_Task objective_
Your answer should hold every line of the records below that contains the string "intros".

_Dataset content_
◇ ◇ ◇ ◇ ◇
Lemma row_for_snoc t cs c :
  row_for t (cs ++ [c]) = Some (add_child (default (new_tag_row t c) (row_for t cs)) c).
Proof. destruct cs as [|c0 cs]; [done|]. cbn. by rewrite foldl_app. Qed.

Lemma tagged_snoc t cs c :
  tagged t (cs ++ [c]) = if decide (tag_of c = t) then tagged t cs ++ [c] else tagged t cs.
Proof.
  unfold tagged, filterb. rewrite List.filter_app. cbn. case_decide as Ht.
  - by rewrite bool_decide_eq_true_2.
  - by rewrite bool_decide_eq_false_2, app_nil_r.
Qed.

Lemma tag_rows_get channels t :
  map_get (foldl tag_step [] channels) t = row_for t (tagged t channels).
Proof.
  induction channels as [|c channels IH] using rev_ind; [done|].
  rewrite foldl_snoc, tagged_snoc. unfold tag_step at 1. rewrite map_get_set.
  case_decide as Ht; [|exact IH]. subst t. rewrite row_for_snoc, <- IH. by destruct (map_get _ _).
Qed.

Lemma tag_rows_keys channels : map fst (foldl tag_step [] channels) = js_set (map tag_of channels).
Proof.
  unfold js_set, js_set_from.
  induction channels as [|c channels IH] using rev_ind; [done|].
  rewrite foldl_snoc, map_app, foldl_app. cbn [map foldl]. unfold tag_step at 1.
  by rewrite map_set_keys, IH.
Qed.

Lemma tag_rows_well_keyed channels : well_keyed (foldl tag_step [] channels).
Proof. unfold well_keyed. rewrite tag_rows_keys. apply NoDup_js_set. Qed.

Lemma row_tag_foldl r cs : row_tag (foldl add_child r cs) = row_tag r.
Proof. revert r; induction cs as [|c cs IH]; intros r; [done|]. cbn. by rewrite IH. Qed.

Lemma children_foldl r cs : children (foldl add_child r cs) = children r ++ cs.
Proof.
  revert r; induction cs as [|c cs IH]; intros r; cbn; [by rewrite app_nil_r|].
  rewrite IH. cbn. by rewrite <- app_assoc.
Qed.

(** A row of the result is the row of its tag. *)
Lemma aggregate_row channels r :
  r ∈ aggregateChannelsByTag channels ↔
  ∃ t c cs, tagged t channels = c :: cs ∧ r = foldl add_child (new_tag_row t c) (c :: cs).
Proof.
  unfold aggregateChannelsByTag. rewrite list_elem_of_fmap. split.
  - intros ([t r'] & -> & Hin). apply map_get_elem in Hin; [|apply tag_rows_well_keyed].
    rewrite tag_rows_get in Hin. destruct (tagged t channels) as [|c cs] eqn:E; simplify_eq/=.
    exists t, c, cs. done.
  - intros (t & c & cs & E & ->). exists (t, foldl add_child (new_tag_row t c) (c :: cs)).
    split; [done|]. apply map_get_Some_elem. by rewrite tag_rows_get, E.
Qed.

Lemma aggregate_tags channels :
  map row_tag (aggregateChannelsByTag channels) = js_set (map tag_of channels).
Proof.
  rewrite <- tag_rows_keys. unfold aggregateChannelsByTag. rewrite map_map.
  apply map_ext_in. intros [t r] Hin%list_elem_of_In.
  apply map_get_elem in Hin; [|apply tag_rows_well_keyed]. rewrite tag_rows_get in Hin.
  destruct (tagged t channels); simplify_eq/=. by rewrite row_tag_foldl.
Qed.
(** The answer of a request without streaming: its [content] and
    [reasoning_content], when it has a choice. *)
Definition answer_message (text : option jstr) (apiReasoning : option jstr) (message : Message)
    : Message :=
  let v0 := match versions message with v :: _ => v_id v | [] => None end in
  with_status
    (finalizeMessage
       (with_versions message [{| v_id := v0; content := default [] (truthy_string text) |}])
       apiReasoning)
    COMPLETE.

Definition receive_answer (messages : list Message) (choice : option (option jstr * option jstr))
    : list Message :=
  match choice with
  | None => messages
  | Some (text, apiReasoning) => updateLastAssistantMessage messages (answer_message text apiReasoning)
  end.

Definition stop_message (message : Message) : Message :=
  if bool_decide (m_status message = Some LOADING) || bool_decide (m_status message = Some STREAMING)
  then with_status (finalizeMessage message None) COMPLETE
  else message.

Definition stopGeneration (messages : list Message) : list Message :=
  updateLastAssistantMessage messages stop_message.

(** ** The listeners of [useStreamRequest] *)

(** The two references of the hook, and the conversation they act on. *)
Record StreamState := {
  sse_open : bool;
  isStreamComplete : bool;
  conversation : list Message;
}.

(** What the [SSE] object delivers. *)
Inductive StreamEvent :=
| MessageEvent (data : jstr)
| ErrorEvent (data : option jstr) (readyState : Z)
| ReadyStateEvent (readyState : option Z) (status : option Z).

Definition start_stream (messages : list Message) : StreamState :=
  {| sse_open := true; isStreamComplete := false; conversation := messages |}.

Definition handleError (s : StreamState) (errorMessage : jstr) (code : option json) : StreamState :=
  if isStreamComplete s then s
  else {| sse_open := false; isStreamComplete := isStreamComplete s;
          conversation := handleStreamError (conversation s) errorMessage code |}.

(** The value of a property when it is truthy *)
Definition truthy_value (o : option json) : option json :=
  match o with Some v => if truthy v then Some v else None | None => None end.

(** [chunk.choices?.[0]?.delta]; [Throw] where reading a property of [null]
    throws, [Ret None] where there is no delta. *)
Definition chunk_delta (chunk : json) : outcome (option (list (jstr * json))) :=
  match chunk with
  | JNull => Throw
  | JObj o =>
      let first := match obj_get o (js "choices") with
                   | Some (JArr (c :: _)) => Some c
                   | Some (JObj cs) => obj_get cs (js "0")
                   | _ => None
                   end in
      match first with
      | Some (JObj c) =>
          match obj_get c (js "delta") with
          | Some (JObj d) => Ret (Some d)
          | _ => Ret None
          end
      | _ => Ret None
      end
  | _ => Ret None
  end.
◇ ◇ ◇ ◇ ◇
_Reply_
Proof. revert r; induction cs as [|c cs IH]; intros r; [done|]. cbn. by rewrite IH. Qed.
  revert r; induction cs as [|c cs IH]; intros r; cbn; [by rewrite app_nil_r|].
  - intros ([t r'] & -> & Hin). apply map_get_elem in Hin; [|apply tag_rows_well_keyed].
  - intros (t & c & cs & E & ->). exists (t, foldl add_child (new_tag_row t c) (c :: cs)).
  apply map_ext_in. intros [t r] Hin%list_elem_of_In.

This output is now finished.